In light of what is said, Murray (1994) explains what happens if we attempt to regress a stationary variable against a nonstationary variable : the observed association will tend to zero as the variation in the stationary variable grows ever smaller in relation to the variation in the nonstationary variable. This is why time series regressions depend so strongly on the assumption of stationarity. However, regression is possible if the two processes are cointegrated. For example, stock prices may be in random walk but there are portfolios that are stationary (if the aggregate variables Y and X are proportional in the long run, then Zt=Yt/Xt would be stationary). The error in this portfolio will have constant mean and standard deviation, and thus should not wander too far from its average. This (equilibrium) error correction term, or residuals, denoted zt or ut, should be close to zero (stationary). Lags of zt can be included to account for serial correlations.
Wooldwridge (2012, pp. 646-648) reminds us that the strict definition of cointegration requires Yt-βXt to be I(0) without a trend (the mean is not reversing or constantly zero and the fitted line will not be perfectly horizontal). He also says we must get a t statistic much larger in magnitude to find cointegration than if we used the usual DF critical values. This happens because OLS, which minimizes the sum of squared residuals, tends to produce residuals that look like an I(0) sequence even if Yt and Xt are not cointegrated.

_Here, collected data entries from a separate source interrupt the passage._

(* ===== verification/OpenApiCdi.v ===== *)
(** * Published OpenAPI schemas: kubevirt.io/containerized-data-importer-api

    The definitions of api/openapi_generated.go for the Containerized Data Importer, as far
    as they are not in OpenApi: one definition per function of the file, with
    its schema and its dependencies; descriptions are left out. *)

From stdpp Require Import prelude strings.
From S2P Require Import Json OpenApi.

Local Open Scope string_scope.

Definition schema_pkg_apis_core_v1beta1_CDI : definition := mkDefinition
  (object
    [("kind", scalar "string" "");
     ("apiVersion", scalar "string" "");
     ("metadata", defaulted (JObj []) (ref "k8s.io/apimachinery/pkg/apis/meta/v1.ObjectMeta"));
     ("spec", defaulted (JObj []) (ref "kubevirt.io/containerized-data-importer-api/pkg/apis/core/v1beta1.CDISpec"));
     ("status", defaulted (JObj []) (ref "kubevirt.io/containerized-data-importer-api/pkg/apis/core/v1beta1.CDIStatus"))]
    ["spec"])
  ["k8s.io/apimachinery/pkg/apis/meta/v1.ObjectMeta"; "kubevirt.io/containerized-data-importer-api/pkg/apis/core/v1beta1.CDISpec";
   "kubevirt.io/containerized-data-importer-api/pkg/apis/core/v1beta1.CDIStatus"].

Definition schema_pkg_apis_core_v1beta1_CDICertConfig : definition := mkDefinition
  (object
    [("ca", ref "kubevirt.io/containerized-data-importer-api/pkg/apis/core/v1beta1.CertConfig");
     ("server", ref "kubevirt.io/containerized-data-importer-api/pkg/apis/core/v1beta1.CertConfig");
     ("client", ref "kubevirt.io/containerized-data-importer-api/pkg/apis/core/v1beta1.CertConfig")]
    [])
  ["kubevirt.io/containerized-data-importer-api/pkg/apis/core/v1beta1.CertConfig"].

Definition schema_pkg_apis_core_v1beta1_CDIConfig : definition := mkDefinition
  (object
    [("kind", scalar "string" "");
     ("apiVersion", scalar "string" "");
     ("metadata", defaulted (JObj []) (ref "k8s.io/apimachinery/pkg/apis/meta/v1.ObjectMeta"));
     ("spec", defaulted (JObj []) (ref "kubevirt.io/containerized-data-importer-api/pkg/apis/core/v1beta1.CDIConfigSpec"));
     ("status", defaulted (JObj []) (ref "kubevirt.io/containerized-data-importer-api/pkg/apis/core/v1beta1.CDIConfigStatus"))]
    ["spec"])
  ["k8s.io/apimachinery/pkg/apis/meta/v1.ObjectMeta"; "kubevirt.io/containerized-data-importer-api/pkg/apis/core/v1beta1.CDIConfigSpec";
   "kubevirt.io/containerized-data-importer-api/pkg/apis/core/v1beta1.CDIConfigStatus"].

Definition schema_pkg_apis_core_v1beta1_CDIConfigList : definition := mkDefinition
  (object
    [("kind", scalar "string" "");
     ("apiVersion", scalar "string" "");
     ("metadata", defaulted (JObj []) (ref "k8s.io/apimachinery/pkg/apis/meta/v1.ListMeta"));
     ("items", array "" [] (ref "kubevirt.io/containerized-data-importer-api/pkg/apis/core/v1beta1.CDIConfig"))]
    ["metadata"; "items"])
  ["k8s.io/apimachinery/pkg/apis/meta/v1.ListMeta"; "kubevirt.io/containerized-data-importer-api/pkg/apis/core/v1beta1.CDIConfig"].

Definition schema_pkg_apis_core_v1beta1_CDIConfigSpec : definition := mkDefinition
  (object
    [("uploadProxyURLOverride", scalar "string" "");
     ("importProxy", ref "kubevirt.io/containerized-data-importer-api/pkg/apis/core/v1beta1.ImportProxy");
     ("scratchSpaceStorageClass", scalar "string" "");
     ("podResourceRequirements", ref "k8s.io/api/core/v1.ResourceRequirements");
     ("featureGates", array "" [] (scalar "string" ""));
     ("filesystemOverhead", ref "kubevirt.io/containerized-data-importer-api/pkg/apis/core/v1beta1.FilesystemOverhead");
     ("preallocation", scalar "boolean" "");
     ("insecureRegistries", array "" [] (scalar "string" ""));
     ("dataVolumeTTLSeconds", scalar "integer" "int32");
     ("tlsSecurityProfile", ref "kubevirt.io/containerized-data-importer-api/pkg/apis/core/v1beta1.TLSSecurityProfile");
     ("imagePullSecrets", array "" [] (ref "k8s.io/api/core/v1.LocalObjectReference"));
     ("logVerbosity", scalar "integer" "int32")]
    [])
  ["k8s.io/api/core/v1.LocalObjectReference"; "k8s.io/api/core/v1.ResourceRequirements";
   "kubevirt.io/containerized-data-importer-api/pkg/apis/core/v1beta1.FilesystemOverhead";
   "kubevirt.io/containerized-data-importer-api/pkg/apis/core/v1beta1.ImportProxy";
   "kubevirt.io/containerized-data-importer-api/pkg/apis/core/v1beta1.TLSSecurityProfile"].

Best (2008) presents three types of ECM. The first is the basic form of the ECM, expressed as ΔYt=α+βΔXt-1-βECt-1+ϵt. The second is the Engle and Granger two-step ECM which can be expressed as ΔYt=β0ΔXt-1-β1Zt-1 where Zt=Yt-βXt-α. Z is the cointegrating vector and is obtained by regressing Yt on Xt and taking the residuals, and entering the lagged residuals (i.e., Z) into a regression of ΔYt on ΔXt-1. The third type is the Single Equation ECM expressed as ΔYt=α+β0ΔXt-β1(Yt-1-β2Xt-1)+βϵt. The portion of the equation in parentheses is the error correction mechanism. (Yt-1-β2Xt-1)=0 when Y and X are in their equilibrium state. β0 estimates the short term effect of an increase in X on Y. β1 estimates the speed of return to equilibrium after a deviation. If the ECM approach is appropriate, then -1 < β1 < 0. β2 estimates the long term effect that a one unit increase in X has on Y. This long term effect will be distributed over future time periods according to the rate of error correction – β1. Generally, what happens in ECM is that X causes deviation from the equilibrium, causing Y to be too low, while Y increases to correct for this disequilibrium.
If the variables are not cointegrated, we can still run a regression involving the differenced variables, including lags. But such regressions explain the difference in Y only in terms of the difference in X and they have nothing necessarily to do with a relationship in levels. In contrast, ECM allows inferences in both levels and first-differences in variables.
References.
Best, R. (2008). An Introduction to Error Correction Models.
Murray, M. P. (1994). A drunk and her dog: an illustration of cointegration and error correction. The American Statistician, 48(1), 37-39.
Smith, A. D., & Harrison, R. (1995). A drunk, her dog and a boyfriend: an illustration of multiple cointegration and error correction. Department of Economics and Operations Research, University of Canterbury.
Wooldridge, J. (2012). Introductory econometrics: A modern approach. Cengage Learning.